I ordered my bike from Peregrine Bicycle Works in Athens, Georgia, where folding purist Hugh Kern, a computer whiz turned bike builder, assured me that he could build a high-performance bike-with 20-inch wheels, dual shocks, and high-end components...which I could fold and unfold with nothing stronger than coffee.
The bicycle that arrived was not only beautiful— and taxi yellow to boot—but it rode like a Porsche. The perfect McLuhanesque medium (a travel tool that is an extension of my body) the bike was also ecologically correct, economical, and compact enough to fit in a bag I could sling over my shoulder. But the pleasure I took in it was more aesthetic than practical; my folding bike, I guess, was not so much a form of transportation as my secret flight of fancy.
The building where I worked would not allow bikes, even folding ones, so eventually I sold it.
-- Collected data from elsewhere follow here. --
Lemma media_names m : m ∈ ["audio"; "video"; "text"; "application"; "message"] → is_field m.
Proof. revert m. apply Forall_forall. by repeat constructor. Qed.

Lemma media_name_reads m l s : media_name_ok m → rest l = MediaName_String m +:+ CRLF +:+ s → clean s = true →
  ∃ l', read_media_name l = Ok (m, l') ∧ rest l' = s.
Proof.
  destruct m as [md p ps fs]. intros (Hm & Hp & Hr & Hne & Hps & Hfs) R Hclean.
  cbn [mn_Media Port Protos Formats] in *. unfold MediaName_String in R. cbn [mn_Media Port Protos Formats str_join] in R.
  rewrite <- !string_app_assoc in R. unfold read_media_name.
  pose proof (protos_field ps Hne Hps) as Hpf.
  piece (field_space _ _ _ (field_plain _ (media_names md Hm)) R ltac:(apply field_no_space, port_field)).
  rewrite fail_if_false by (by apply anyOf_in). rewrite bind_Ok.
  piece (field_space _ _ _ (field_plain _ (port_field p)) R0 ltac:(by apply field_no_space)).
  rewrite port_reads, bind_Ok by done.
  piece (field_space _ _ _ (field_plain _ Hpf) R1 ltac:(by apply join_no_space)).
  assert (str_split (str_join "/" ps) "/" = ps) as ->.
  { apply split_join; [done|]. eapply Forall_impl; [exact Hps|]. intros q Hq. by apply known_protos. }
  assert (forallb known_proto ps = true) as ->.
  { clear -Hps. induction Hps as [|q ps Hq _ IH]; [done|]. simpl. by rewrite Hq, IH. }
  rewrite fail_if_false, bind_Ok by done.
  rewrite <- (map_id fs) in R2.
  piece (fields_fuel (λ f, Ok f) id fs _ _ ltac:(eapply Forall_impl; [exact Hfs|]; by intros ? ?) R2).
  piece (nextLine_reads _ _ R3 Hclean). done_line.
Qed.

Definition new_media (m : MediaName) : MediaDescription := MkMediaDesc m None None [] None [].
Lemma line_media d m : media_name_ok m →
  line FMediaDescription (MediaName_String m) d Fs12
    (set_MediaDescriptions (MediaDescriptions d ++ [new_media m]) d).
Proof.
  intros Hm. line_start. unfold unmarshalMediaDescription. piece (media_name_reads m _ _ Hm R Hclean). done_line.
Qed.

(** The lines of the last media description *)

Section media.
Context (d : SessionDescription) (ms : list MediaDescription) (md : MediaDescription).
Context (Hd : MediaDescriptions d = ms ++ [md]).

Definition with_media (md' : MediaDescription) : SessionDescription := set_MediaDescriptions (ms ++ [md']) d.
(* ===== verification/RtpProps.v ===== *)
(** * RTP packets: layout, round trip and bounds

    [wire_header] and [wire_packet] are the layout of RFC 3550 and RFC 8285 as
    a concatenation of fields.  [Marshal], which fills a buffer by offsets,
    produces exactly these bytes, and [Unmarshal] reads them back. *)

From S2P Require Import Prelude Bytes Rtp.

(** ** The layout *)

Definition one_byte_head (e : Extension) : Z :=
  Z.lor (u8 (Z.shiftl (ext_id e) 4)) (u8 (u8 (Z.of_nat (length (ext_payload e))) - 1)).
Definition one_byte_elem (e : Extension) : list Z := [one_byte_head e] ++ ext_payload e.
Definition two_byte_elem (e : Extension) : list Z :=
  [ext_id e] ++ [u8 (Z.of_nat (length (ext_payload e)))] ++ ext_payload e.

Lemma one_byte_elem_eq e : one_byte_elem e = [one_byte_head e] ++ ext_payload e.
Proof. done. Qed.
Lemma two_byte_elem_eq e :
  two_byte_elem e = [ext_id e] ++ [u8 (Z.of_nat (length (ext_payload e)))] ++ ext_payload e.
Proof. done. Qed.

(** The elements of the extension, without the padding to a 32-bit boundary. *)
Definition ext_body (h : Header) : list Z :=
  if ExtensionProfile h =? extensionProfileOneByte then flat_map one_byte_elem (Extensions h)
  else if ExtensionProfile h =? extensionProfileTwoByte then flat_map two_byte_elem (Extensions h)
  else flat_map ext_payload (take 1 (Extensions h)).

Definition ext_words (h : Header) : nat := ((length (ext_body h) + 3) / 4)%nat.

Definition wire_ext (h : Header) : list Z :=
  if HasExtension h then
    be16 (ExtensionProfile h) ++ be16 (u16 (Z.of_nat (ext_words h))) ++
    ext_body h ++ zeros (ext_words h * 4 - length (ext_body h))
  else [].

Definition wire_fixed (h : Header) : list Z :=
  header_byte0 h :: header_byte1 h :: be16 (SequenceNumber h) ++ be32 (Timestamp h) ++ be32 (SSRC h).

Definition wire_header (h : Header) : list Z :=
  wire_fixed h ++ flat_map be32 (CSRC h) ++ wire_ext h.

Definition wire_padding (ps : Z) : list Z :=
  if ps =? 0 then [] else zeros (Z.to_nat (ps - 1)) ++ [ps].

Definition wire_packet (p : Packet) : list Z :=
  wire_header (pHeader p) ++ Payload p ++ wire_padding (PaddingSize p).

(** ** Well-formed packets: every field fits its place in the layout *)

Definition elem_ok (h : Header) (e : Extension) : Prop :=
  Forall is_byte (ext_payload e) ∧
  if ExtensionProfile h =? extensionProfileOneByte then
    1 ≤ ext_id e ≤ 14 ∧ (1 <= length (ext_payload e) <= 16)%nat
  else if ExtensionProfile h =? extensionProfileTwoByte then
    1 ≤ ext_id e ≤ 255 ∧ (length (ext_payload e) <= 255)%nat
  else ext_id e = 0 ∧ (length (ext_payload e) mod 4 = 0)%nat.

Definition extensions_ok (h : Header) : Prop :=
  if HasExtension h then
    is_u16 (ExtensionProfile h) ∧ Forall (elem_ok h) (Extensions h) ∧
    Z.of_nat (ext_words h) < 2 ^ 16 ∧
    (ExtensionProfile h <> extensionProfileOneByte → ExtensionProfile h <> extensionProfileTwoByte →
     length (Extensions h) = 1%nat)
  else ExtensionProfile h = 0 ∧ Extensions h = [].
If a machine were merely practically driven, we wouldn’t find so much energy and style given to it.
Chuck Hoberman, artist inventor.
Chuck Hoberman, an artist/inventor who likes to call himself a "folder," is showing me around his loft in an incongruously municipal-looking building on Worth Street in lower Manhattan. I have gone to talk to Hoberman about folding travel gear, but now I feel as if I've ended up in a sci-fi version of Santa's workshop. Hoberman's team of engineers are tweaking their CAD drawings while a young woman cuts tiny pieces of folded paper with an X-acto knife and a tattooed fellow puts together brightly colored jointed plastic pieces of an Expandagon, just one of several brainy award-winning toys Hoberman has created.
Toys have enabled Hoberman to pursue inventions such as a folding tent made from one sheet of corrugated plastic that can be unfolded and set up, with a simple tug, by one person; a portable geodesic shelter that can be transported from site to site, folding surgical instruments that can travel through the body for endoscopic procedures; a briefcase made of scored, corrugated plastic, like the tent, that folds down to the size of a shoebox.
"Perfect for the traveler who wants to bring home a lot of purchases," I say.
Hoberman smiles. "Why not just throw everything in a sack?"
His passion for things that transform their shape and size has taken him from a NASA contract to installations at art museums all over the world. What appeals to him, he says, are relationships between parts, between the organic and the high-tech.
Folding things are also growing things. Like us. Like the DNA evoked by Hoberman's "Expanding Helicoid," a permanent installation at the National Inventors Hall of Fame in Akron, Ohio. And, indeed, the beauty of his creations is the biomorphic beauty of mathematics made visible. Like origami.
Or a bicycle, which balances itself by falling, as our bodies do when we walk.
Like traveling through time and space: New York to Paris.
Or the computational models that allow cosmologists to speculate from deep within the folds of the brain, where persists both the urge to travel and the mysterious pleasure of folding, whether the universe itself is flat like a map...or folds back on itself, a wrinkle in time.